Sanderson? Ethel Sanderson? Puntai gli occhi sul volto della ragazza appollaiata sulle mie spalle, ormai doloranti dopo tanta fatica. Era lei? Quello era il cognome che aveva citato in precedenza, prima di raggiungere questo posto. Il suo nome mi ricordava quello di un ragazzo, anziché di una ragazza qual’era. Comunque, questa doveva essere casa sua. Mi fermai un attimo a pensare al perché. Perché non c’erano altri nomi, lì? Viveva da sola in una casa così grande? E la sua famiglia dov’era?
Ma perché cazzo mi faccio tutte queste domande, adesso!? Dovevo solo entrare, metterla sul suo letto ed ucciderla a coltellate, senza lasciare alcuna mia traccia. Io ero Jeff the killer, un killer, per l’appunto. Non un eroe.
Doveva avere sicuramente un paio di chiavi, da qualche parte. La posai a terra, davanti alla porta d’entrata. Cercai all’interno delle sue tasche quel che dovevo, riuscendo a recuperare il necessario per intrufolarmi in casa, dando poca importanza al cellulare e al portafogli.

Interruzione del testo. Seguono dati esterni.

(* ===== verification/ListSeg.v ===== *)
(** * Linked lists of structures in memory

    A list of structures linked by a field that holds the address of the next one,
    in a map from addresses to structures. *)

From S2P Require Import Prelude Def.

#[local] Open Scope Z_scope.

Section ListSeg.
Context {A : Type} (next : A -> Z).

(** From [p] the links run through the structures [l] and end at [e]. *)
Fixpoint lseg (m : gmap Z A) (p : Z) (l : list (Z * A)) (e : Z) : Prop :=
  match l with
  | [] => p = e
  | (a, x) :: l => p = a /\ m !! a = Some x /\ lseg m (next x) l e
  end.

(** The list with the structure [x] at [a]. *)
Definition upd (a : Z) (x : A) (l : list (Z * A)) : list (Z * A) :=
  (λ y, if decide (y.1 = a) then (a, x) else y) <$> l.

Lemma lseg_app m p l1 l2 e : lseg m p (l1 ++ l2) e <-> exists q, lseg m p l1 q /\ lseg m q l2 e.
Proof.
  revert p. induction l1 as [|[a x] l1 IH]; intros p; cbn.
  - split; [intros Hs; by exists p|by intros (q & -> & Hs)].
  - rewrite IH. split; [intros (-> & Ha & q & H1 & H2); by exists q|intros (q & (-> & Ha & H1) & H2); eauto].
Qed.

Lemma lseg_lookup m p l e a x : lseg m p l e -> (a, x) ∈ l -> m !! a = Some x.
Proof.
  revert p. induction l as [|[b y] l IH]; intros p Hs Hin; [by apply not_elem_of_nil in Hin|].
  destruct Hs as (-> & Hb & Hs). apply elem_of_cons in Hin as [[= -> ->]|Hin]; [done|by eapply IH].
Qed.

Lemma lseg_frame m m' p l e : lseg m p l e -> (forall a x, (a, x) ∈ l -> m' !! a = m !! a) -> lseg m' p l e.
Proof.
  revert p. induction l as [|[a x] l IH]; intros p Hs Hm; [done|]. destruct Hs as (-> & Ha & Hs). cbn.
  rewrite (Hm a x) by (by left). split_and!; [done|done|]. apply IH; [done|]. intros b y Hb. apply (Hm b y). by right.
Qed.

Lemma lseg_insert m p l e a x : lseg m p l e -> a ∉ l.*1 -> lseg (<[a := x]> m) p l e.
Proof.
  intros Hs Ha. eapply lseg_frame; [done|]. intros b y Hb. apply lookup_insert_ne. intros <-. apply Ha, list_elem_of_fmap. by exists (a, y).
Qed.

Lemma lseg_delete m p l e a : lseg m p l e -> a ∉ l.*1 -> lseg (delete a m) p l e.
Proof.
  intros Hs Ha. eapply lseg_frame; [done|]. intros b y Hb. apply lookup_delete_ne. intros <-. apply Ha, list_elem_of_fmap. by exists (a, y).
Qed.

(** A suffix is determined by where it starts. *)
Lemma lseg_det m p l l' e : lseg m p l e -> lseg m p l' e -> m !! e = None -> l = l'.
Proof.
  intros Hs Hs' He. revert p l' Hs Hs'. induction l as [|[a x] l IH]; intros p [|[a' x'] l'] Hs Hs'; cbn in *; [done|..].
  - destruct Hs' as (-> & Ha & _). subst. congruence.
  - destruct Hs as (-> & Ha & _). subst. congruence.
  - destruct Hs as (-> & Ha & Hs), Hs' as (<- & Ha' & Hs'). rewrite Ha in Ha'. injection Ha' as <-. f_equal. by eapply IH.
Qed.

Lemma lseg_NoDup m p l e : lseg m p l e -> m !! e = None -> NoDup l.*1.
Proof.
  intros Hs He. revert p Hs. induction l as [|[a x] l IH]; intros p Hs; [constructor|]. pose proof Hs as (-> & Ha & Hs').
  constructor; [|by eapply IH]. intros Hin. apply list_elem_of_fmap in Hin as ([b y] & Hab & Hin). cbn in Hab. subst b.
  apply list_elem_of_split in Hin as (l1 & l2 & ->). apply lseg_app in Hs' as (q & H1 & Hq). pose proof Hq as (-> & Hy & _).
  pose proof (lseg_det m a _ _ e Hs Hq He) as E. apply (f_equal length) in E. cbn in E. rewrite length_app in E. cbn in E. lia.
Qed.

Lemma lseg_length m p l e : lseg m p l e -> m !! e = None -> (length l <= size m)%nat.
Proof.
  intros Hs He. pose proof (lseg_NoDup _ _ _ _ Hs He) as Hn. rewrite <- (length_fmap fst).
  replace (size m) with (length (map_to_list m).*1) by (rewrite length_fmap; apply length_map_to_list).
  apply submseteq_length, NoDup_submseteq; [done|]. intros a Ha. apply list_elem_of_fmap in Ha as ([b x] & -> & Ha).
  apply list_elem_of_fmap. exists (b, x). split; [done|]. apply elem_of_map_to_list. by eapply lseg_lookup.
Qed.

Lemma upd_fst a x l : (upd a x l).*1 = l.*1.
Proof.
  unfold upd. rewrite <- list_fmap_compose. apply list_fmap_ext. intros i [b y] _. cbn. by case_decide.
Qed.

Lemma upd_id a x l : a ∉ l.*1 -> upd a x l = l.
Proof.
  intros Ha. unfold upd. rewrite <- (list_fmap_id l) at 2. apply list_fmap_ext. intros i [b y] Hi. cbn. case_decide; [|done].
  exfalso. apply Ha. subst. apply list_elem_of_fmap. exists (a, y). split; [done|]. by eapply list_elem_of_lookup_2.
Qed.

Lemma upd_length a x l : length (upd a x l) = length l.
Proof. apply length_fmap. Qed.

Lemma upd_app a x l1 l2 : upd a x (l1 ++ l2) = upd a x l1 ++ upd a x l2.
Proof. apply fmap_app. Qed.

Lemma upd_cons_eq a x y l : upd a x ((a, y) :: l) = (a, x) :: upd a x l.
Proof. unfold upd. cbn. by rewrite decide_True. Qed.

Lemma upd_cons_ne a b x y l : b <> a -> upd a x ((b, y) :: l) = (b, y) :: upd a x l.
Proof. intros Hb. unfold upd. cbn. by rewrite decide_False. Qed.

(** Changing one structure, but not its link. *)
Lemma lseg_upd m p l e a x x' :
  lseg m p l e -> m !! a = Some x -> next x' = next x -> lseg (<[a := x']> m) p (upd a x' l) e.
Proof.
  intros Hs Ha Hn. revert p Hs. induction l as [|[b y] l IH]; intros p Hs; [done|]. destruct Hs as (-> & Hb & Hs).
  destruct (decide (b = a)) as [->|Hne].
  - rewrite upd_cons_eq. cbn. rewrite lookup_insert_eq. split_and!; [done|done|]. rewrite Hn. rewrite Hb in Ha. injection Ha as ->. by apply IH.
  - rewrite upd_cons_ne by done. cbn. rewrite lookup_insert_ne by done. split_and!; [done|done|]. by apply IH.
Qed.
End ListSeg.

(** ** The addresses of the structures *)

Lemma keys_insert {A} (G : gmap Z A) a g : G !! a = None -> (map_to_list (<[a := g]> G)).*1 ≡ₚ a :: (map_to_list G).*1.
Proof. intros Ha. by rewrite map_to_list_insert. Qed.

Lemma keys_update {A} (G : gmap Z A) a g g' : G !! a = Some g -> (map_to_list (<[a := g']> G)).*1 ≡ₚ (map_to_list G).*1.
Proof.
  intros Ha. rewrite <- (insert_delete_id G a g) at 2 by done. rewrite <- insert_delete_eq.
  rewrite !map_to_list_insert by apply lookup_delete_eq. done.
Qed.

Lemma elem_of_keys {A} (G : gmap Z A) a : a ∈ (map_to_list G).*1 <-> is_Some (G !! a).
Proof.
  rewrite list_elem_of_fmap. split.
  - intros ([b g] & -> & Hb). apply elem_of_map_to_list in Hb. by exists g.
  - intros [g Hg]. exists (a, g). split; [done|]. by apply elem_of_map_to_list.
Qed.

Prima di entrare, osservai i particolari di quella casa: era interamente bianca, con finestre dalle cornici azzurre e dai vetri perfettamente puliti. Una casa grande, con due piani ed un grande giardino all’esterno, decorato con fiori di cui non conoscevo nemmeno il nome. Potevo riconoscere solo le rose rosse e le violette, non ero di certo un grande esperto di giardinaggio. La porta davanti a me era azzurra, proprio come le finestre, con il manico ovale in ottone. Mi decisi ad infilare la chiave nella serratura, girandola verso destra un paio di volte, prima di far pressione sulla porta per poter entrare, riprendendo poi la ragazza sulle spalle. Richiusi l’entrata alle mie spalle, cercando con la mano l’interruttore della luce. Riuscì a trovarlo a tentoni, quindi una chiara luce giallina mi accecò per un attimo. Era da tanto che non entravo in un’abitazione tanto normalmente, probabilmente da quando andavo a scuola. Erano passati anni, ma ricordavo ancora la sensazione di mio fratello accanto che rientrava con me. Posai per un attimo lo sguardo in un punto impreciso del parquet sotto i miei piedi, prima di riprendermi per poter ammirare ciò che c’era intorno a me: Potevo dire che l’arredamento fosse abbastanza classico, ordinato. Un tavolo in legno al centro della stanza, un divano in pelle color crema sulla mia destra, davanti ad esso una tv plasma da trentadue pollici, nera. Poco lontano da quest’ultima, uno scaffale pieno zeppo di libri di vari colori e dimensioni, un orologio a pendolo che produceva un fastidioso “tic tac” ed una riproduzione in miniatura del pianeta, o più precisamente un mappamondo.  Spostando lo sguardo a sinistra, potevo vedere il piano cottura, la lavastoviglie in acciaio, un semplice ripiano che ospitava su di esso una serie di utensili da cucina, posti in un bicchiere in legno, ed un frigorifero bianco.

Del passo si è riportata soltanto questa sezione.